Republicans are convinced the Affordable Care Act will cost too much because future lawmakers will never let the law's spending cuts take effect. I think the Republicans are wrong, for reasons I detailed on Monday. But even if you don't believe me, there's another reason to think Republicans are too pessimistic about what health care reform will cost.
The reason is the assumptions of the Congressional Budget Office, which makes the official cost projections. Ezra Klein explained this well the other day:
There's uncertainty around cost projections for any bill, and that's even more true for a big piece of legislation with many moving parts like the Affordable Care Act. But whenever I read conservatives talking about the uncertainty involved in these bills, they seem to think it goes in only one direction: Down.

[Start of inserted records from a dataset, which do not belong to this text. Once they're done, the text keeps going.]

(** * lmdb-go [wrap]: the coordination layer over the LMDB binding

    A shallow embedding of the package [wrap] (the facade
    New / Read / Write / Delete / Update / View / Close, the bounded
    queue of pending writes and its single worker goroutine), over an
    abstract storage engine, and the properties of its lifecycle,
    validation and write coordination. *)

From Stdlib Require Import ZArith List String Bool Lia.
From stdpp Require Import gmap strings list fin_maps.

Open Scope string_scope.
Open Scope list_scope.
Open Scope Z_scope.

(** ** Errors *)

(** The four sentinels of the package ([var ( Err... = errors.New(..) )]),
    the engine's [*OpError{Op, Errno}] (lmdb/error.go) and the [*PathError]
    of [os.MkdirAll]. *)
Inductive error : Type :=
  | ErrDuplicateDbName
  | ErrDbNameNotFound
  | ErrDBClosed
  | ErrEmptyKey
  | OpError (Op : string) (Errno : Z)
  | PathError (Op : string) (Path : string) (Errno : Z).

#[global] Instance error_eq_dec : EqDecision error.
Proof. solve_decision. Defined.

(** A Go [error] value: [None] is [nil]. *)
Abbreviation goerr := (option error).

#[global] Instance byte_eq_dec : EqDecision Byte.byte := Byte.byte_eq_dec.

(** [[]byte]: [None] is the nil slice, [Some l] a slice of contents [l]. *)
Definition bytes : Type := option (list Byte.byte).

Definition len (b : bytes) : Z :=
  match b with
  | None => 0
  | Some l => Z.of_nat (length l)
  end.

(** [lmdb.DBI], an unsigned handle. *)
Abbreviation DBI := Z.

(** ** Calls that may return, panic or block

    A Go call over a program state [S] ends in one of three ways: it
    returns a value, it panics (here with the runtime's message), or it
    blocks for ever.  The last two leave no value, only the state reached. *)
Inductive outcome (S A : Type) : Type :=
  | Returned (a : A) (s : S)
  | Panicked (msg : string) (s : S)
  | Blocked (s : S).
Arguments Returned {S A} _ _.
Arguments Panicked {S A} _ _.
Arguments Blocked {S A} _.

Definition prog (S A : Type) : Type := S -> outcome S A.

Definition ret {S A} (a : A) : prog S A := fun s => Returned a s.

Definition bind {S A B} (m : prog S A) (k : A -> prog S B) : prog S B :=
  fun s =>
    match m s with
    | Returned a s' => k a s'
    | Panicked msg s' => Panicked msg s'
    | Blocked s' => Blocked s'
    end.

Definition panic {S A} (msg : string) : prog S A := fun s => Panicked msg s.
Definition block {S A} : prog S A := fun s => Blocked s.
Definition get {S} : prog S S := fun s => Returned s s.
Definition modify {S} (f : S -> S) : prog S unit := fun s => Returned tt (f s).

(** [defer]: [cleanup] runs when [m] returns and also when it panics
    (the panic then goes on); a call that blocks never reaches it. *)
Definition deferred {S A} (cleanup : S -> S) (m : prog S A) : prog S A :=
  fun s =>
    match m s with
    | Returned a s' => Returned a (cleanup s')
    | Panicked msg s' => Panicked msg (cleanup s')
    | Blocked s' => Blocked s'
    end.

Declare Scope prog_scope.
Delimit Scope prog_scope with prog.
Notation "x <- c ;; k" := (bind c (fun x => k))
  (at level 100, c at next level, right associativity) : prog_scope.
Notation "c ;; k" := (bind c (fun _ => k))
  (at level 100, right associativity) : prog_scope.
Open Scope prog_scope.
(** C4, as the code has it.  [setTileProp] checks nothing and always
    succeeds: on a tile of the grid holding [tile] it stores
    [(v << offset) | (tile & ~mask)] as an unsigned 32-bit word.  The field
    itself then reads [v mod 2^length]; every other field [q] reads its old
    value OR-ed with the bits of [v] that fall on it,
    [(v >> (offset q - offset p)) mod 2^(length q)]: excess bits are OR-ed
    into the fields above, not written over them, and the fields below are
    unchanged. *)
Theorem setTileProp_unchecked W x y p v :
  World.sized W -> World.in_bounds W x y ->
  2 ^ BitField.length (bitScheme p) <= v ->
  exists tile,
    World.getTileRaw W x y = Some tile
    /\ World.getTileRaw (World.setTileProp W x y p v) x y
       = Some (JS.ToUint32
                 (Z.lor (Z.shiftl v (BitField.offset (bitScheme p)))
                        (Z.land tile (Z.lnot (BitField.mask (bitScheme p))))))
    /\ World.getTileProp (World.setTileProp W x y p v) x y p
       = v mod 2 ^ BitField.length (bitScheme p)
    /\ (forall q, q <> p ->
          World.getTileProp (World.setTileProp W x y p v) x y q
          = Z.lor (World.getTileProp W x y q)
              (Z.shiftr v (BitField.offset (bitScheme q)
                           - BitField.offset (bitScheme p))
               mod 2 ^ BitField.length (bitScheme q)))
    /\ (forall q,
          BitField.offset (bitScheme q) < BitField.offset (bitScheme p) ->
          World.getTileProp (World.setTileProp W x y p v) x y q
          = World.getTileProp W x y q).
Proof.
  intros Hs Hb _.
  destruct (getTileRaw_defined W x y Hs Hb) as [tile Ht].
  assert (Hother : forall q, q <> p ->
            World.getTileProp (World.setTileProp W x y p v) x y q
            = Z.lor (World.getTileProp W x y q)
                (Z.shiftr v (BitField.offset (bitScheme q)
                             - BitField.offset (bitScheme p))
                 mod 2 ^ BitField.length (bitScheme q))).
  { intros q Hq.
    rewrite (getTileProp_setTileProp W x y p q v tile Ht).
    rewrite getBitValue_setBitValue_other by assumption.
    unfold World.getTileProp. now rewrite Ht. }
  exists tile. split; [assumption|]. split; [|split; [|split]].
  - rewrite (getTileRaw_setTileProp W x y p v tile Ht).
    now rewrite setBitValue_math.
  - rewrite (getTileProp_setTileProp W x y p p v tile Ht).
    apply getBitValue_setBitValue_same.
  - exact Hother.
  - intros q Hlt.
    rewrite Hother by (intros ->; lia).
    rewrite no_spill_down by assumption. apply Z.lor_0_r.
Qed.

(** C7.  The vectors of the test suite: a tile holding [0xe009] holds
    [0xe005] after [setTileProp(entityType, 5)]; on a tile holding [0x20000]
    [getTileProp(terrain)] is 2; on a tile holding [0xa]
    [getTileProp(entityType)] is 10. *)
Theorem tile_codec_vectors W x y :
  (World.getTileRaw W x y = Some 0xe009 ->
   World.getTileRaw (World.setTileProp W x y entityType 5) x y = Some 0xe005)
  /\ (World.getTileRaw W x y = Some 0x20000 ->
      World.getTileProp W x y terrain = 2)
  /\ (World.getTileRaw W x y = Some 0xa ->
      World.getTileProp W x y entityType = 10).
Proof.
  split; [|split]; intros Ht.
  - now rewrite (getTileRaw_setTileProp W x y entityType 5 _ Ht).
  - unfold World.getTileProp. now rewrite Ht.
  - unfold World.getTileProp. now rewrite Ht.
Qed.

The health-care legislation might save less money than CBO projects. But it also might save more. People like Harvard's David Cutler and CAP's Judy Feder, people who have spent their lives studying health-care policy, think the CBO is far too conservative when it looks at the delivery-system reforms. They may be wrong, but there's certainly as good a case that they're right as there is that employers, in contravention to what CBO expects and what has actually happened in Massachusetts, will start yanking health-care coverage away from employees by the millions. (And, so far, the bill seems to be increasing the number of small businesses offering their workers coverage.) ... CBO works to be in the middle of that uncertainty. The final results could match the more optimistic projections of liberals or the more pessimistic predictions of conservatives.

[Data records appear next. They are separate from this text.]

Lemma avoids_flat_map {A} x (f : A -> str) l :
  Forall (fun a => avoids x (f a) = true) l ->
  avoids x (flat_map f l) = true.
Proof.
  induction 1 as [|a l Ha _ IH]; [done|]. simpl.
  by rewrite avoids_app, Ha, IH.
Qed.

Lemma avoids_join x sep parts :
  avoids x sep = true ->
  Forall (fun p => avoids x p = true) parts ->
  avoids x (join sep parts) = true.
Proof.
  intros Hsep. induction 1 as [|p ps Hp Hps IH]; [done|].
  destruct ps as [|q ps]; [done|].
  change (join sep (p :: q :: ps)) with (p ++ sep ++ join sep (q :: ps)).
  by rewrite !avoids_app, Hp, Hsep, IH.
Qed.

Lemma avoids_spaces x n : x <> " "%char -> avoids x (spaces n) = true.
Proof.
  intros Hx. apply avoids_Forall, Forall_forall.
  intros c Hc%list_elem_of_In%repeat_spec. by subst.
Qed.

Lemma avoids_str_of_int x n :
  is_digit x = false -> x <> "-"%char -> avoids x (str_of_int n) = true.
Proof.
  intros Hd Hm.
  assert (forall s, Forall (fun c => is_digit c = true) s -> avoids x s = true)
    as Hdigits.
  { intros s Hs. apply avoids_Forall. eapply Forall_impl; [exact Hs|].
    intros c Hc ->. congruence. }
  assert (forall p, avoids x (lit (NilZero.string_of_uint (Pos.to_uint p)))
                    = true) as Hpos.
  { intros p.
    assert (NilZero.string_of_uint (Pos.to_uint p)
            = NilEmpty.string_of_uint (Pos.to_uint p)) as ->.
    { pose proof (DecimalPos.Unsigned.of_to p) as Hp.
      by destruct (Pos.to_uint p). }
    apply Hdigits, uint_digits. }
  unfold str_of_int. destruct n as [|p|p].
  - apply Hdigits. by repeat constructor.
  - apply Hpos.
  - cbn [Z.to_int NilZero.string_of_int lit list_ascii_of_string].
    change (avoids x ("-"%char :: ?s))
      with (negb (Ascii.eqb "-" x) && avoids x s).
    apply andb_true_intro. split; [|apply Hpos].
    apply negb_true_iff, Ascii.eqb_neq. by intros <-.
Qed.

(** [json.dumps] writes a close brace only for a close brace. *)
Lemma escape_char_brace c :
  c <> "}"%char -> avoids "}" (Json.escape_char c) = true.
Proof.
  destruct c as [[] [] [] [] [] [] [] []].
  all: vm_compute.
  all: try reflexivity.
  all: intros H; by destruct H.
Qed.

Lemma encode_str_brace s :
  avoids "}" s = true -> avoids "}" (Json.encode_str s) = true.
Proof.
  intros H. unfold Json.encode_str.
  change (dquote :: ?y) with ([dquote] ++ y).
  rewrite !avoids_app. simpl. rewrite andb_true_r.
  apply avoids_flat_map. apply avoids_Forall in H.
  eapply Forall_impl; [exact H|]. intros c Hc. by apply escape_char_brace.
Qed.

Lemma encode_cell_brace v :
  avoids "}" (cell_text v) = true -> avoids "}" (Json.encode_cell v) = true.
Proof.
  destruct v as [|n|r| |[]|[]|s]; simpl; intros H; try done.
  - by apply avoids_str_of_int.
  - by apply encode_str_brace.
Qed.

Lemma newline_indent_brace i l : avoids "}" (Json.newline_indent i l) = true.
Proof. unfold Json.newline_indent. simpl. by apply avoids_spaces. Qed.

Lemma encode_list_brace i l vs :
  forallb (fun v => avoids "}" (cell_text v)) vs = true ->
  avoids "}" (Json.encode_list i l vs) = true.
Proof.
  intros H. unfold Json.encode_list. destruct vs as [|v vs]; [done|].
  rewrite !avoids_app.
  repeat (apply andb_true_intro; split);
    try done; try apply newline_indent_brace.
  apply avoids_join.
  - by rewrite avoids_app, newline_indent_brace.
  - apply Forall_forall. intros p (v' & -> & Hv)%list_elem_of_fmap.
    rewrite forallb_forall in H. by apply encode_cell_brace, H, list_elem_of_In.
Qed.

(** The rendering of [json.dumps] between its two braces. *)
Lemma dumps_body d i :
  brace_free d = true ->
  exists body,
    Json.dumps d i = "{"%char :: body ++ ["}"%char]
    /\ avoids "}" body = true.
Proof.
  intros H. unfold Json.dumps. destruct d as [|kv d].
  - by exists [].
  - eexists. split.
    + change (lit "{" ++ ?y) with ("{"%char :: y). f_equal.
      change (lit "}") with ["}"%char]. by rewrite !app_assoc.
    + rewrite !avoids_app, !newline_indent_brace. rewrite andb_true_r.
      cbn [andb]. apply avoids_join.
      * by rewrite avoids_app, newline_indent_brace.
      * apply Forall_forall. intros p (kv' & -> & Hkv)%list_elem_of_fmap.
        unfold brace_free in H. rewrite forallb_forall in H.
        apply list_elem_of_In, H, andb_true_iff in Hkv as [Hk Hv].
        unfold Json.encode_item. rewrite !avoids_app.
        by rewrite encode_str_brace, encode_list_brace.
Qed.

Lemma flat_map_avoids x new s :
  avoids x s = true ->
  flat_map (fun c => if Ascii.eqb x c then new else [c]) s = s.
Proof.
  intros H%avoids_Forall. induction H as [|c s Hc _ IH]; [done|]. simpl.
  apply not_eq_sym, Ascii.eqb_neq in Hc. by rewrite Hc, IH.
Qed.

(** The data section is a marker line, lines without a close brace, and
    the line of the close brace. *)
Lemma data_section_lines d n :
  brace_free d = true ->
  exists body,
    data_section d n
    = (lit "    # BO ITERATION DATA - BO" ++ str_of_int n)
      ++ LF :: (lit "    BO_DATA = {" ++ body) ++ LF :: lit "    }"
    /\ avoids "}" body = true.
Proof.
  intros H. destruct (dumps_body d 8 H) as (body & Hbody & Hfree).
  unfold data_section. rewrite Hbody.
  change (lit "}") with ["}"%char]. change (lit "{") with ["{"%char].
  rewrite !replace_single.
  set (f1 := fun c : ascii => if Ascii.eqb "{" c
                              then ["{"%char] ++ "010"%char :: lit "        "
                              else [c]).
  set (f2 := fun c : ascii => if Ascii.eqb "}" c
                              then "010"%char :: lit "    }" else [c]).
  exists (LF :: lit "        " ++ flat_map f1 body).
  assert (avoids "}" (flat_map f1 body) = true) as Hf1.
  { apply avoids_flat_map. apply avoids_Forall in Hfree.
    eapply Forall_impl; [exact Hfree|]. intros c Hc. unfold f1.
    destruct (Ascii.eqb "{" c); [done|]. simpl. rewrite andb_true_r.
    by apply negb_true_iff, Ascii.eqb_neq. }
  split.
  - change ("{"%char :: body ++ ["}"%char])
      with (["{"%char] ++ body ++ ["}"%char]).
    rewrite !flat_map_app.
    assert (flat_map f2 (flat_map f1 body) = flat_map f1 body) as ->.
    { by apply flat_map_avoids. }
    change (flat_map f2 (flat_map f1 ["{"%char]))
      with (lit "{" ++ LF :: lit "        ").
    change (flat_map f2 (flat_map f1 ["}"%char])) with (LF :: lit "    }").
    by rewrite <- !app_assoc.
  - change (avoids "}" (LF :: ?y)) with (avoids "}" y).
    by rewrite avoids_app, Hf1.
Qed.

End AvoidFacts.

Section ReadlinesFacts.
Import Text.

Lemma keep_ends_line a : LF ∉ a -> keep_ends (a ++ [LF]) = [a ++ [LF]].
Proof.
  induction a as [|c a IH]; [done|]. intros H.
  apply not_elem_of_cons in H as [Hc Ha]. simpl.
  apply not_eq_sym, Ascii.eqb_neq in Hc. rewrite Hc. by rewrite IH.
Qed.

Lemma keep_ends_cons c s : keep_ends (c :: s) <> [].
Proof. simpl. destruct (Ascii.eqb c LF); [done|]. by destruct (keep_ends s). Qed.

Lemma keep_ends_app a b :
  keep_ends (a ++ LF :: b) = keep_ends (a ++ [LF]) ++ keep_ends b.
Proof.
  induction a as [|c a IH]; [done|]. simpl.
  destruct (Ascii.eqb c LF); [by rewrite IH|]. rewrite IH.
  destruct (keep_ends (a ++ [LF])) as [|l ls] eqn:E; [|done].
  by destruct a; apply keep_ends_cons in E.
Qed.

Lemma keep_ends_Forall (P : ascii -> Prop) s :
  Forall P s -> Forall (Forall P) (keep_ends s).
Proof.
  induction 1 as [|c s Hc Hs IH]; [constructor|]. simpl.
  destruct (Ascii.eqb c LF); [by repeat constructor|].
  destruct (keep_ends s) as [|l ls]; [by repeat constructor|].
  apply Forall_cons in IH as [Hl Hls]. by repeat constructor.
Qed.

Lemma lstrip_elem_of c s : c ∈ lstrip s -> c ∈ s.
Proof.
  induction s as [|a s IH]; [done|]. simpl.
  destruct (is_space a); [|done]. intros H. by apply list_elem_of_further, IH.
Qed.

Lemma strip_elem_of c s : c ∈ strip s -> c ∈ s.
Proof.
  unfold strip. intros H%list_elem_of_In%in_rev%list_elem_of_In%lstrip_elem_of.
  by apply list_elem_of_In, in_rev, list_elem_of_In, lstrip_elem_of in H.
Qed.

Lemma lstrip_snoc s c :
  is_space c = false -> exists s', lstrip (s ++ [c]) = s' ++ [c].
Proof.
  intros Hc. induction s as [|a s [s' IH]]; simpl.
  - rewrite Hc. by exists [].
  - destruct (is_space a); [by exists s'|]. by exists (a :: s).
Qed.

Lemma keep_ends_section head mid closing after :
  LF ∉ head -> LF ∉ closing ->
  keep_ends (head ++ LF :: mid ++ LF :: closing ++ LF :: after)
  = (head ++ [LF]) :: keep_ends (mid ++ [LF])
    ++ (closing ++ [LF]) :: keep_ends after.
Proof.
  intros Hh Hc. rewrite keep_ends_app, (keep_ends_line head Hh). cbn [app].
  f_equal. rewrite keep_ends_app. f_equal.
  by rewrite keep_ends_app, (keep_ends_line closing Hc).
Qed.

Lemma section_text {A} (head mid close rest after : list A) (x : A) :
  (head ++ x :: mid ++ x :: close) ++ rest ++ x :: after
  = head ++ x :: mid ++ x :: (close ++ rest) ++ x :: after.
Proof.
  rewrite <- !app_assoc. cbn [app]. rewrite <- ?app_assoc. cbn [app].
  by rewrite <- ?app_assoc.
Qed.

Lemma section_end {A} (head mid close rest : list A) (x : A) :
  (head ++ x :: mid ++ x :: close) ++ rest ++ [x]
  = head ++ x :: mid ++ x :: (close ++ rest) ++ [x].
Proof. apply section_text. Qed.

(** A line without a close brace does not end the scan. *)
Lemma closes_brace_free l : avoids "}" l = true -> closes l = false.
Proof.
  intros H%avoids_elem_of. unfold closes.
  destruct (starts_with (lit "}") (strip l)) eqn:E; [|apply andb_false_r].
  destruct H. apply strip_elem_of.
  destruct (strip l) as [|c s]; [done|].
  change (starts_with (lit "}") (c :: s))
    with (Ascii.eqb "}" c && starts_with [] s) in E.
  apply andb_true_iff in E as [E _]. apply Ascii.eqb_eq in E as <-.
  apply list_elem_of_here.
Qed.

Lemma starts_with_contains p s :
  starts_with p s = true -> contains p s = true.
Proof. intros H. destruct s; simpl; by rewrite H. Qed.

Lemma contains_cons p c s : contains p s = true -> contains p (c :: s) = true.
Proof. intros H. simpl. rewrite H. apply orb_true_r. Qed.

Lemma contains_cons_ne a p c s :
  a <> c -> contains (a :: p) (c :: s) = contains (a :: p) s.
Proof.
  intros H. apply Ascii.eqb_neq in H.
  change (contains (a :: p) (c :: s))
    with (Ascii.eqb a c && starts_with p s || contains (a :: p) s).
  by rewrite H.
Qed.

(** The line of the close brace ends the scan. *)
Lemma closes_closing rest :
  contains data_marker (rest ++ [LF]) = false ->
  closes (lit "    }" ++ rest ++ [LF]) = true.
Proof.
  intros H. unfold closes. apply andb_true_intro. split.
  - apply negb_true_iff.
    change (lit "    }" ++ rest ++ [LF])
      with (" "%char :: " "%char :: " "%char :: " "%char :: "}"%char
            :: (rest ++ [LF])).
    unfold data_marker.
    change (lit "# BO ITERATION DATA")
      with ("#"%char :: lit " BO ITERATION DATA").
    by rewrite !contains_cons_ne.
  - unfold strip.
    change (lstrip (lit "    }" ++ rest ++ [LF]))
      with ("}"%char :: (rest ++ [LF])).
    change (rev ("}"%char :: (rest ++ [LF])))
      with (rev (rest ++ [LF]) ++ ["}"%char]).
    destruct (lstrip_snoc (rev (rest ++ [LF])) "}") as [s' ->]; [done|].
    by rewrite rev_app_distr.
Qed.

(** The marker line of a data section is a marker line of the scan. *)
Lemma marker_line n :
  contains data_marker
    ((lit "    # BO ITERATION DATA - BO" ++ str_of_int n) ++ [LF]) = true.
Proof.
  change ((lit "    # BO ITERATION DATA - BO" ++ str_of_int n) ++ [LF])
    with (" "%char :: " "%char :: " "%char :: " "%char
          :: (data_marker ++ lit " - BO" ++ str_of_int n ++ [LF])).
  do 4 apply contains_cons. apply starts_with_contains, starts_with_app.
Qed.

End ReadlinesFacts.

(** X18: on a protocol that holds a data section as the generator renders
    it, the scan of [demonstrate_protocol_content] collects that section and
    nothing else.  For data without a close brace in its keys, strings and
    floats, in a file without carriage returns whose earlier lines do not
    hold [# BO ITERATION DATA], the lines collected are the stripped lines
    of the data section, from its marker line to the line of its close
    brace, with what follows the brace on that line. *)
Theorem viewer_shows_data_section before d n rest after :
  brace_free d = true ->
  let text := before ++ data_section d n ++ rest ++ LF :: after in
  CR ∉ text ->
  before = [] \/ last before = Some LF ->
  Forall (fun l => Text.contains data_marker l = false) (keep_ends before) ->
  LF ∉ rest ->
  Text.contains data_marker (rest ++ [LF]) = false ->
  data_lines (readlines text)
  = map strip (keep_ends (data_section d n ++ rest ++ [LF])).
Proof.
  intros Hd text Hcr Hbefore Hpre Hrest Hmark. unfold readlines.
  rewrite (universal_newlines_id _ Hcr). subst text.
  destruct (data_section_lines d n Hd) as (body & -> & Hbody).
  set (head := lit "    # BO ITERATION DATA - BO" ++ Text.str_of_int n).
  set (mid := lit "    BO_DATA = {" ++ body).
  assert (LF ∉ head) as Hhead.
  { apply avoids_elem_of. unfold head. rewrite avoids_app.
    by rewrite avoids_str_of_int. }
  set (closing := lit "    }" ++ rest).
  assert (LF ∉ closing) as Hclosing.
  { apply avoids_elem_of. unfold closing. rewrite avoids_app.
    apply andb_true_intro. split; [done|]. by apply avoids_elem_of. }
  rewrite section_text, section_end. fold closing.
  assert (keep_ends (before ++ head ++ LF :: mid ++ LF :: closing ++ LF :: after)
          = keep_ends before
            ++ keep_ends (head ++ LF :: mid ++ LF :: closing ++ LF :: after))
    as ->.
  { destruct Hbefore as [->|Hlast]; [done|].
    apply last_Some in Hlast as [before' ->].
    rewrite <- app_assoc. cbn [app]. by rewrite keep_ends_app. }
  rewrite (keep_ends_section head mid closing after Hhead Hclosing).
  replace (head ++ LF :: mid ++ LF :: closing ++ [LF])
    with (head ++ LF :: mid ++ LF :: closing ++ LF :: []) by done.
  rewrite (keep_ends_section head mid closing [] Hhead Hclosing).
  cbn [keep_ends].
  destruct (data_lines_scan (keep_ends before) (head ++ [LF])
              (keep_ends (mid ++ [LF]))) as (_ & _ & Hblock).
  - exact Hpre.
  - apply marker_line.
  - assert (Forall (Forall (fun c => c <> "}"%char)) (keep_ends (mid ++ [LF])))
      as Hmid.
    { apply keep_ends_Forall, avoids_Forall. unfold mid.
      by rewrite !avoids_app, Hbody. }
    eapply Forall_impl; [exact Hmid|]. intros l Hl.
    by apply closes_brace_free, avoids_Forall.
  - apply Hblock. unfold closing. rewrite <- app_assoc.
    by apply closes_closing.
Qed.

To be more specific, the CBO assumes that changes like introducing electronic medical records, encouraging collaborative group practices, and studying the effectiveness of drugs won't significantly reduce health care spending. Cutler, Feder, and others who have studied health care system disagree, in part because they believe the existing studies of such innovations fail to take into account the way they'd interact. For example, encouraging doctors to collaborate might not, by itself, do much to reduce health care spending. But give those doctors electronic medical records and data on drug effectiveness, so they have more information on both their patients and how to treat them, and those doctors might become a lot more efficient.
Or maybe they won't. As Ezra says, there's really no way to be certain. But if it's possible the Affordable Care Act will cost a lot more than we think, it's just as possible that it will cost a lot less.